Arkeologlar, dünyanın dört bir yanında kazı çalışmalarını yapmaya devam ediyor. Bu kez heyecanlandıran bir keşif Danimarka’da yapıldı.
Arkeologlar kazı sonucu bir prensese ait olabileceği düşünülen altın bir yüzük buldu. Nadir yüzüğün 5. ila 6. yüzyıllara ait olduğu düşünülüyor ve altın boynuzlar da dahil olmak üzere diğer eserlerin yakınında bulundu.
Eski İskandinav krallıklarında gücün sembolü olan kırmızı yarı değerli bir taşla süslenmiş yüzüğün, güneybatı Jutland'da gücü elinde tutmuş olabilecek, daha önce bilinmeyen bir soylu veya kraliyet ailesine ait olduğu düşünülüyor. Yüzük, ünlü hanedanla ilişkili mücevherlere benzediğinden Merovenjler ile olan bağlantılara işaret ediyor. Merovenjler, beşinci yüzyıldan sekizinci yüzyıla kadar şimdiki Fransa, Belçika, Hollanda, Lüksemburg ve Almanya'nın bazı kısımlarını yöneten Frenk krallarıydı.
Kral Clovis I, Hıristiyanlığa geçen ve kendisini tüm Frank kabilelerini tek bir yönetim altında birleştiren ilk kral olarak kuran ve Avrupa tarihinin gidişatını önemli ölçüde etkileyen en ünlü Merovenjlerden biridir. Merovenjlerin gücü zamanla azaldı ve sonunda onların yerini, sekizinci yüzyılda Charlemagne tarafından kurulan Karolenj hanedanı aldı.
"YÜZÜK BİR PRENSES KIZINA AİT OLABİLİR"
Yeni buluntuyu inceleyen Danimarka Ulusal Müzesi küratörü Kirstine Pommergaard, yaptığı açıklamada, "Altın yüzük muhtemelen bir kadın yüzüğü ve Emmerlev'de bir prensle evli olan bir prensin kızına ait olabilir" dedi.

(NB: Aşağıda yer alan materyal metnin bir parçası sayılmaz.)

Definition special_char (c : ascii) : bool :=
  Ascii.eqb c "," || Ascii.eqb c QUOTE || Ascii.eqb c CR || Ascii.eqb c LF.

Definition needs_quotes (field : string) : bool :=
  negb (Text.all_chars (fun c => negb (special_char c)) field).

Fixpoint double_quotes (field : string) : string :=
  match field with
  | EmptyString => EmptyString
  | String c rest =>
      if Ascii.eqb c QUOTE then String QUOTE (String QUOTE (double_quotes rest))
      else String c (double_quotes rest)
  end.

Definition csv_field (field : string) : string :=
  if needs_quotes field
  then String QUOTE (double_quotes field +:+ String QUOTE EmptyString)
  else field.

Definition writerow (fields : list string) : string :=
  Text.join "," (map csv_field fields) +:+ String CR (String LF EmptyString).

Definition fieldnames : list string :=
  ["Date"; "Bank"; "Description"; "Income"; "Expenses"].

(** The values of a row in the order of [fieldnames]. *)
Definition row_values (r : CsvRow.t) : list string :=
  [CsvRow.Date r; CsvRow.Bank r; CsvRow.Description r; CsvRow.Income r;
   CsvRow.Expenses r].

Fixpoint concat_strings (l : list string) : string :=
  match l with
  | [] => EmptyString
  | s :: l' => s +:+ concat_strings l'
  end.

(** The text returned by [generate_csv]; writing it to [output_path] is an
    effect on the file system and does not change the text. *)
Definition generate_csv (ar : arith) (transactions : list Transaction.t)
    (include_header : bool) : string :=
  (if include_header then writerow fieldnames else EmptyString)
  +:+ concat_strings (map (fun tx => writerow (row_values (to_csv_row ar tx)))
                        transactions).

(** The list [combined] of [generate_combined_csv]: all lists in turn, then
    sorted by date. *)
Definition combined (all_transactions : list (list Transaction.t))
    : list Transaction.t :=
  sort_by Date.ltb Transaction.date (concat all_transactions).

Definition generate_combined_csv (ar : arith)
    (all_transactions : list (list Transaction.t)) : string :=
  generate_csv ar (combined all_transactions) true.

(** ** File names in the web layer ([app.py]) *)

(** [c in s]. *)
Definition has_char (c : ascii) (s : string) : bool :=
  negb (Text.all_chars (fun d => negb (Ascii.eqb d c)) s).

(** [s.rsplit(c, 1)] when [c] occurs in [s]: the text before the last [c]
    and the text after it; [None] when [c] does not occur (the list then has
    one element only). *)
Fixpoint rsplit1 (c : ascii) (s : string) : option (string * string) :=
  match s with
  | EmptyString => None
  | String d s' =>
      match rsplit1 c s' with
      | Some (a, b) => Some (String d a, b)
      | None => if Ascii.eqb d c then Some (EmptyString, s') else None
      end
  end.

(** [s.split(c, 1)] when [c] occurs in [s]: the text before the first [c] and
    the text after it. *)
Fixpoint split1 (c : ascii) (s : string) : option (string * string) :=
  match s with
  | EmptyString => None
  | String d s' =>
      if Ascii.eqb d c then Some (EmptyString, s')
      else match split1 c s' with
           | Some (a, b) => Some (String d a, b)
           | None => None
           end
  end.

(** ['.' in filename and filename.rsplit('.', 1)[1].lower() == 'pdf']. *)
Definition allowed_file (filename : string) : bool :=
  has_char "." filename
  && match rsplit1 "." filename with
     | Some (_, ext) => String.eqb (Text.lower ext) "pdf"
     | None => false
     end.

(** [f"{batch_id}_{csv_filename}"], the name under which a CSV is stored. *)
Definition stored_name (batch_id csv_filename : string) : string :=
  batch_id +:+ "_" +:+ csv_filename.

(** [filename.split('_', 1)[1] if '_' in filename else filename], the name
    under which a stored CSV is sent. *)
Definition download_name (filename : string) : string :=
  if has_char "_" filename then
    match split1 "_" filename with
    | Some (_, rest) => rest
    | None => filename
    end
  else filename.

(** * Properties *)

(** ** Evaluation of the embedding on samples *)

Example summary_example :
  extract_summary "Opening Balance £1,234.56 Closing Balance 10.00 Payments In 5.00"
  = Some (StatementSummary.mk (123456 # 100) (1000 # 100) (500 # 100) 0).
Proof. vm_compute. reflexivity. Qed.

Example date_example : parse_date_parts "5" "Jan" "24" = Some (Date.mk 2024 1 5).
Proof. reflexivity. Qed.

Example date_invalid : parse_date_parts "31" "Feb" "24" = None.
Proof. reflexivity. Qed.

Example scenario_result :
  extract_transactions_from_words [scenario_page]
  = ([Transaction.mk (Date.mk 2024 1 5) "DD" "Direct Debit ABC"
        (Some (1250 # 100)) None None []], []).
Proof. vm_compute. reflexivity. Qed.

Example format_2f_example : format_2f (float64 (1250 # 100)) = "12.50".
Proof. vm_compute. reflexivity. Qed.

(** ** The assembler never touches [errors] *)

Lemma errors_save_transaction s : errors (save_transaction s) = errors s.
Proof. reflexivity. Qed.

Pommergaard, "Altın tipik bir diplomatik hediyeydi ve insanların evlilik yoluyla ittifaklar kurduğunu biliyoruz" dedi. 10. yüzyıl Danimarka kralı Yaşlı Gorm ve eşi Thyra'yı ve daha yakın zamanlarda Danimarka'yı 1863'ten 1906'ya kadar yöneten Christian IX'u örnek verdi. Kızlarıyla evlendiği için "Avrupa'nın kayınpederi" olarak tanındı. Onun soyundan gelenler arasında Belçika Kralı Philippe, Birleşik Krallık Kralı III. Charles ve İspanya Kralı VI. Felipe bulunmaktadır.
HEYECANLANDIRAN KEŞİF
Yüzük, Jutland'ın güneybatısındaki Emmerlev'de 39 yaşındaki Lars Nielsen tarafından bulundu ve bu keşif onu çok heyecanlandırdı. Nielsen açıklamasında, "O kadar heyecanlandım ve bunaldım ki neredeyse hiçbir şey söyleyemedim ve bu genellikle beni karakterize eden bir şey değil, ancak şüphesiz şimdiye kadarki en iyi keşfim. Böylesine eşsiz ve türünün tek örneği olan bir bulguyu ortaya çıkarmak tamamen gerçeküstü. Hem yerel hem de ulusal düzeyde ortak tarihimize bir parça katkıda bulunabildiğim için çok gururlu ve onurluyum” dedi.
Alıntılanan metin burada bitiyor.